Ecoutez, je vous propose de venir avec ce slogan-là, dès demain dans les manifestations, comme des millions d'autres salariés, retraités et jeunes. Votre slogan correspond tout à fait à l'esprit de la journée.
Eh bien, vous voyez ! Je peux aller vous rejoindre.
Vous serez le bienvenu.
D. de Villepin était a été un des premiers à lancer la mode de prévoir "le risque de révolution" ou l'apocalypse. Et vous avez eu peut-être la Une du Nouvel Observateur, en rouge : "Jusqu'où peut aller l'insurrection française ?". Est-ce qu'on en est là ?
Il y a une grogne sociale incontestable, une critique très répandue, vous avez vu qu'encore la journée de demain était approuvée par + de 70 % de nos concitoyens dans les enquêtes d'opinion, y compris une certaine compréhension, je ne dis pas une approbation, mais une certaine compréhension de salariés qui ont utilisé des méthodes dites peu communes dans l'intervention syndicale, sans souhaiter - et personne ne souhaite que ça se généralise - ce que nous souhaitons c'est être entendus par les voies normales de la négociation.
Sur ce plan-là, beaucoup de Français se sont plaints des coupures sauvages ou ciblées, de courant d'électricité, de gaz, dans les hôpitaux, les maisons de retraite, les écoles, les foyers. Est-ce que vous, B. Thibault, vous demandez à la CGT de ne pas se livrer à de telles actions ?
Mais on parle de cela, on ne parle pas des situations où des foyers ont vu basculer leurs tarifs de consommation électrique d'heures pleines en heures creuses, peu de consommateurs s'en sont aperçus, des centaines de milliers en ont bénéficié ; il y a eu le rétablissement du courant pour ceux qui ne pouvaient pas payer leur facture. Il y a eu la coupure d'électricité, par exemple, sur les radars automatiques sur certaines autoroutes, et les automobilistes ne s'en sont pas aperçus.

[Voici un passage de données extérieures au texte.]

Lemma permits_other G M s s' : other_step s s' → permits G M s → permits G M s'.
Proof.
  destruct 1 as [id key tok s sch Hid _ Hp|id t s Hid Hst|id s Hid|id state s|tok s|s|n s Hf|n s Hf];
    intros [Hg Hg0 Hp0 Hp1].
  - unfold try_acquire_pending in Hp. destruct (0 <? pending (scheduler s)) eqn:?; [|done].
    injection Hp as <-. constructor; cbn; rewrite ?count_fresh by done; cbn; lia.
  - by apply permits_return.
  - unfold remove. case_match; by constructor.
  - unfold publish_state. case_match; by constructor.
  - by constructor.
  - by constructor.
  - by constructor.
  - by constructor.
Qed.

(** ** The live registry *)

Record registered (s : System) : Prop := {
  registered_count : active_count (scheduler s) = Z.of_nat (size (live (scheduler s)));
  registered_live : ∀ id t, submissions s !! id = Some t → stage t ≠ Preparing →
    cancellation_of id (scheduler s) = Some (token t);
}.

Lemma registered_stage s id t st sch :
  submissions s !! id = Some t → stage t ≠ Preparing →
  live sch = live (scheduler s) → active_count sch = active_count (scheduler s) →
  registered s → ∀ m f, registered (MkSystem sch (<[id := set_stage st t]> (submissions s)) m f).
Proof.
  intros Hid Hst Hl Ha [Hc Hr] m f. constructor; cbn; [congruence|].
  intros id' t'. unfold cancellation_of. rewrite Hl. destruct (decide (id' = id)) as [->|Hne].
  - rewrite lookup_insert_eq. intros [= <-] _. cbn. by apply Hr.
  - rewrite lookup_insert_ne by done. apply Hr.
Qed.

Lemma registered_return id t s : registered s → registered (return_submission id t s).
Proof.
  intros [Hc Hr]. unfold return_submission, drop_permits.
  constructor; cbn; [by destruct (has_permit t)|]. intros id' t' [_ Hid']%lookup_delete_Some.
  unfold cancellation_of. destruct (has_permit t); cbn; by apply Hr.
Qed.

Lemma registered_task id s s' : task_step id s s' → registered s → registered s'.
Proof.
  destruct 1 as [t s Hid Hst|t s strong sch lock Hid Hst _ Hw|t s lock Hid Hst Hm|t s lock Hid Hst Hf
    |t s lock sch Hid Hst Hp|t s lock Hid Hst|t s lock Hid Hst|t s lock Hid Hst]; intros Hreg.
  - destruct Hreg as [Hc Hr]. constructor; cbn; [done|]. intros id' t'.
    unfold cancellation_of, register. cbn. destruct (decide (id' = id)) as [->|Hne].
    + rewrite !lookup_insert_eq. by intros [= <-] _.
    + rewrite !lookup_insert_ne by done. apply Hr.
  - apply workspace_lock_permits in Hw as (_ & _ & Hl & Ha).
    apply (registered_stage s id t _ _ Hid); [by rewrite Hst|done..].
  - apply (registered_stage s id t _ _ Hid); [by rewrite Hst|done..].
  - apply (registered_stage s id t _ _ Hid); [by rewrite Hst|done..].
  - unfold acquire_execution in Hp. case_match; [|done]. injection Hp as <-.
    apply (registered_stage s id t _ _ Hid); [by rewrite Hst|done..].
  - apply (registered_stage s id t _ _ Hid); [by rewrite Hst|done..].
  - apply (registered_stage s id t _ _ Hid); [by rewrite Hst|done..].
  - by apply registered_return.
Qed.

Lemma registered_other s s' : other_step s s' → registered s → registered s'.
Proof.
  destruct 1 as [id key tok s sch Hid _ Hp|id t s Hid Hst|id s Hid|id state s|tok s|s|n s Hf|n s Hf];
    intros [Hc Hr]; try by constructor.
  - unfold try_acquire_pending in Hp. case_match; [|done]. injection Hp as <-.
    constructor; cbn; [done|]. intros id' t' [[<- <-]|[_ Hid']]%lookup_insert_Some; [done|by apply Hr].
  - by apply registered_return.
  - unfold remove. case_match; [|by constructor]. constructor; cbn; [done|].
    intros id' t' Hid'. unfold cancellation_of. cbn.
    rewrite lookup_delete_ne by congruence. by apply Hr.
  - unfold publish_state. case_match eqn:Hl; [|by constructor]. constructor; cbn.
    + rewrite map_size_insert_Some by (by eexists). done.
    + intros id' t' Hid' Hst. pose proof (Hr _ _ Hid' Hst) as Ht. unfold cancellation_of in *. cbn.
      destruct (decide (id' = id)) as [->|]; [|by rewrite lookup_insert_ne].
      rewrite lookup_insert_eq. rewrite Hl in Ht. by cbn in *.
Qed.

(** ** Locks *)

Record locked (s : System) : Prop := {
  locked_arc : ∀ id t a, submissions s !! id = Some t → arc_of t = Some a →
    workspace_locks (scheduler s) !! lock_key t = Some a;
  locked_inj : ∀ k k' a, workspace_locks (scheduler s) !! k = Some a →
    workspace_locks (scheduler s) !! k' = Some a → k = k';
  locked_mutex : ∀ a id, mutexes s !! a = Some id ↔
    ∃ t, submissions s !! id = Some t ∧ mutex_of t = Some a;
  locked_file : ∀ n id, files s !! n = Some (Mine id) ↔
    ∃ t, submissions s !! id = Some t ∧ (has_file t = true ∧ digest (lock_key t) = n);
}.

Lemma exists_insert {A} (m : gmap InvocationId A) id u id' (P : A → Prop) :
  (∃ t, <[id := u]> m !! id' = Some t ∧ P t) ↔
  (id' = id ∧ P u) ∨ (id' ≠ id ∧ ∃ t, m !! id' = Some t ∧ P t).
Proof.
  destruct (decide (id' = id)) as [->|Hne].
  - rewrite lookup_insert_eq. naive_solver.
  - rewrite lookup_insert_ne by done. naive_solver.
Qed.

Lemma exists_delete {A} (m : gmap InvocationId A) id id' (P : A → Prop) :
  (∃ t, delete id m !! id' = Some t ∧ P t) ↔ id' ≠ id ∧ ∃ t, m !! id' = Some t ∧ P t.
Proof.
  destruct (decide (id' = id)) as [->|Hne].
  - rewrite lookup_delete_eq. naive_solver.
  - rewrite lookup_delete_ne by done. naive_solver.
Qed.

(** The reference a submission keeps to its mutex does not change after
    [Locking]. *)
Lemma arc_insert s id t st a0 :
  submissions s !! id = Some t → arc_of t = Some a0 → arc_of (set_stage st t) = Some a0 →
  locked s → ∀ id' t' a, <[id := set_stage st t]> (submissions s) !! id' = Some t' →
    arc_of t' = Some a → workspace_locks (scheduler s) !! lock_key t' = Some a.
Proof.
  intros Hid Ht Hst Hl id' t' a [[<- <-]|[_ Hid']]%lookup_insert_Some Ha.
  - cbn. eapply (locked_arc _ Hl id t); congruence.
  - by eapply (locked_arc _ Hl).
Qed.

(** A step that changes neither what the submission holds nor the locks. *)
Lemma locked_same s id t st sch :
  submissions s !! id = Some t → mutex_of (set_stage st t) = mutex_of t →
  has_file (set_stage st t) = has_file t →
  (∀ id' t' a, <[id := set_stage st t]> (submissions s) !! id' = Some t' → arc_of t' = Some a →
     workspace_locks sch !! lock_key t' = Some a) →
  (∀ k k' a, workspace_locks sch !! k = Some a → workspace_locks sch !! k' = Some a → k = k') →
  locked s → locked (with_stage id t st (with_scheduler sch s)).
Proof.
  intros Hid Hm Hf Harc Hinj [_ _ Hmu Hfi]. constructor; cbn; [done|done|..].
  - intros a id'. rewrite Hmu, exists_insert, Hm.
    destruct (decide (id' = id)) as [->|]; naive_solver.
  - intros n id'. rewrite Hfi, exists_insert, Hf. cbn.
    destruct (decide (id' = id)) as [->|]; naive_solver.
Qed.

Lemma workspace_lock_arcs s id t strong sch lock :
  locked s → submissions s !! id = Some t → stage t = Prepared →
  (∀ a, strong_count s a ≤ strong a) →
  workspace_lock strong (strong_count s) (in_use s) (lock_key t) (scheduler s) = (sch, lock) →
  (∀ id' t' a, <[id := set_stage (Locking lock) t]> (submissions s) !! id' = Some t' →
     arc_of t' = Some a → workspace_locks sch !! lock_key t' = Some a) ∧
  (∀ k k' a, workspace_locks sch !! k = Some a → workspace_locks sch !! k' = Some a → k = k').
Proof.
  intros [Harc Hinj _ _] Hid Hst Hstrong. unfold workspace_lock.
  set (kept := filter _ (workspace_locks (scheduler s))).
  assert (∀ id' t' a, submissions s !! id' = Some t' → arc_of t' = Some a →
    kept !! lock_key t' = Some a ∧ 0 < strong_count s a) as Hkept.
  { intros id' t' a Hid' Ha. pose proof (strong_count_pos _ _ _ _ Hid' Ha).
    split; [|done]. apply map_lookup_filter_Some. split; [by eapply Harc|].
    specialize (Hstrong a). cbn. lia. }
  assert (∀ k k' a, kept !! k = Some a → kept !! k' = Some a → k = k') as Hkinj.
  { intros k k' a [Hk _]%map_lookup_filter_Some [Hk' _]%map_lookup_filter_Some. by eapply Hinj. }
  destruct (a ← kept !! lock_key t; _) as [a0|] eqn:Hup; intros [= <- <-]; cbn; split; try done.
  - apply bind_Some in Hup as (a1 & Hk & Hpos). case_match; [|done]. injection Hpos as <-.
    intros id' t' a [[<- <-]|[_ Hid']]%lookup_insert_Some Ha; cbn in *; [congruence|].
    by apply (Hkept id').
  - intros id' t' a [[<- <-]|[_ Hid']]%lookup_insert_Some Ha; cbn in *.
    + rewrite lookup_insert_eq. congruence.
    + destruct (Hkept _ _ _ Hid' Ha) as [Hk Hpos]. rewrite lookup_insert_ne; [done|].
      intros Heq. rewrite Heq, Hk in Hup. cbn in Hup. apply Z.ltb_lt in Hpos. by rewrite Hpos in Hup.
  - set (new := fresh _).
    assert (new ∉ in_use s ∪ map_img kept) as Hnew by apply is_fresh.
    assert (∀ k, kept !! k ≠ Some new) as Hnot.
    { intros k Hk. apply Hnew, elem_of_union. right. by eapply elem_of_map_img_2. }
    intros k k' a [[<- <-]|[_ Hk]]%lookup_insert_Some [[<- Ha]|[_ Hk']]%lookup_insert_Some; try done.
    + by destruct (Hnot k').
    + subst a. by destruct (Hnot k).
    + by eapply Hkinj.
Qed.

(** Taking and dropping the guards. *)
Lemma locked_take_mutex s id t lock :
  submissions s !! id = Some t → stage t = Locking lock → mutexes s !! lock = None → locked s →
  locked (MkSystem (scheduler s) (<[id := set_stage (Filing lock) t]> (submissions s))
            (<[lock := id]> (mutexes s)) (files s)).
Proof.
  intros Hid Hst Hm Hl. pose proof Hl as [_ Hinj Hmu Hfi]. constructor; cbn; [|done|..].
  - eapply arc_insert; [done|unfold arc_of; by rewrite Hst|done|done].
  - intros a id'. rewrite exists_insert. cbn. unfold mutex_of at 1. cbn.
    destruct (decide (a = lock)) as [->|Hne].
    + rewrite lookup_insert_eq. split; [naive_solver|]. intros [[-> _]|[_ H]]; [done|].
      apply Hmu in H. congruence.
    + rewrite lookup_insert_ne by done. rewrite Hmu. split.
      * intros (t' & Hid' & Ht'). right. split; [|eauto]. intros ->. rewrite Hid in Hid'.
        injection Hid' as <-. unfold mutex_of in Ht'. by rewrite Hst in Ht'.
      * intros [[-> [= ->]]|[_ H]]; done.
  - intros n id'. rewrite Hfi, exists_insert. cbn. unfold has_file at 2. cbn.
    destruct (decide (id' = id)) as [->|]; [|naive_solver].
    split; [|naive_solver]. intros (t' & Hid' & Ht' & _). rewrite Hid in Hid'. injection Hid' as <-.
    unfold has_file in Ht'. by rewrite Hst in Ht'.
Qed.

Donc, ça, la CGT dit oui, mais d'une manière sauvage ou incontrôlée, vous dites non, pour les coupures ? Est-ce que c'est une méthode ou une tactique ?
Dès lors qu'elles sont organisées par des professionnels, dans un cadre syndical réfléchi, c'est-à-dire maîtrisé, les techniciens sont bien au fait pour savoir qu'on ne manie pas les réseaux d'électricité et de gaz n'importe comment, c'est organisé. Mais je voudrais redire que dans ce secteur-là comme dans d'autres, on refuse des augmentations de salaires, alors que les négociateurs, les dirigeants d'entreprise dans ce secteur se caractérisent comme étant parmi ceux ayant eu les augmentations de salaires les plus importantes ! 180 % par exemple pour l'ancien président de GDF, vice-président de GDF-Suez aujourd'hui. Il y en a qui tirent effectivement beaucoup d'avantages au processus de privatisation.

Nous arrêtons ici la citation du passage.